Jugging is the process of stewing whole animals, mainly game or fish, for an extended period in a tightly covered container such as a casserole or an earthenware jug.
In France a similar stew of a game animal (historically thickened with the animal's blood) is known as a civet.

Jugged hare

One common traditional dish that involves jugging is jugged hare (a similar stew is known as civet de lièvre in France), which is a whole hare, cut into pieces, marinated and cooked with red wine and juniper berries in a tall jug that stands in a pan of water.  It is traditionally served with the hare's blood  (or the blood is added right at the very end of the cooking process) and port wine.

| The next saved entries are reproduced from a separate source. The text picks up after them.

Lemma chosen_feasible (pool : list Word) (budget : gset ascii) (l : list Word) :
  chosen pool budget l ↔ feasible (Z.of_nat (length l)) pool budget l.
Proof.
  split.
  - intros Hch. split_and!; [done| |].
    + intros w. by apply chosen_fits.
    + intros i j w1 w2. by apply (chosen_disjoint pool l budget).
  - intros (_ & Hfits & Hdisj). revert budget Hfits Hdisj.
    induction l as [|w l IH]; intros budget Hfits Hdisj; [done|].
    destruct (Hfits w) as [Hin Hfit]; [by left|].
    split_and!; [done..|]. apply IH.
    + intros w' Hw'. destruct (Hfits w') as [Hin' [Hsub' Hsz']]; [by right|].
      split; [done|]. split; [|done].
      apply list_elem_of_lookup_1 in Hw' as [j Hj].
      specialize (Hdisj 0 (S j) w w' ltac:(done) eq_refl Hj). set_solver.
    + intros i j w1 w2 Hij Hi Hj. apply (Hdisj (S i) (S j)); auto.
Qed.

Lemma size_set_of_le (w : Word) : size (set_of w) ≤ length w.
Proof.
  unfold set_of. induction w as [|x w IH]; cbn [list_to_set length].
  { by rewrite size_empty. }
  rewrite size_union_alt, size_singleton.
  assert (size (list_to_set w ∖ {[x]} : gset ascii) ≤ size (list_to_set w : gset ascii)).
  { apply subseteq_size. set_solver. }
  lia.
Qed.

(** A word with as many distinct letters as letters repeats none. *)
Lemma NoDup_of_size (w : Word) : size (set_of w) = length w → NoDup w.
Proof.
  induction w as [|x w IH]; intros Hsize; [constructor|].
  pose proof (size_set_of_le w) as Hle.
  unfold set_of in *. cbn [list_to_set length] in Hsize.
  destruct (decide (x ∈ w)) as [Hin|Hnin].
  - assert ({[x]} ∪ list_to_set w = (list_to_set w : gset ascii)) as Heq.
    { assert (x ∈ (list_to_set w : gset ascii)) by (by apply elem_of_list_to_set).
      set_solver. }
    rewrite Heq in Hsize. lia.
  - constructor; [done|]. apply IH.
    rewrite size_union, size_singleton in Hsize; [lia|].
    rewrite disjoint_singleton_l. by rewrite elem_of_list_to_set.
Qed.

Jugged hare is described in the influential 18th-century cookbook, The Art of Cookery by Hannah Glasse, with a recipe titled, "A Jugged Hare", that begins, "Cut it into little pieces, lard them here and there ..." The recipe goes on to describe cooking the pieces of hare in water in a jug that is set within a bath of boiling water to cook for three hours.  Beginning in the nineteenth century, Glasse has been widely credited with having started the recipe with the words "First, catch your hare". This attribution is apocryphal. Her actual directions are, "Take your Hare when it is cas'd, and make a pudding ..." To 'case' means to take off the skin [not "to catch"]. Both the Oxford English Dictionary and The Dictionary of National Biography discuss the attribution.

However, having a freshly caught, or shot, hare enables one to obtain its blood. A freshly killed hare is prepared for jugging by removing its entrails and then hanging it in a larder by its hind legs, which causes the blood to accumulate in the chest cavity. One method of preserving the blood after draining it from the hare (since the hare itself is usually hung for a week or more) is to mix it with red wine vinegar in order to prevent it coagulating, and then to store it in a freezer.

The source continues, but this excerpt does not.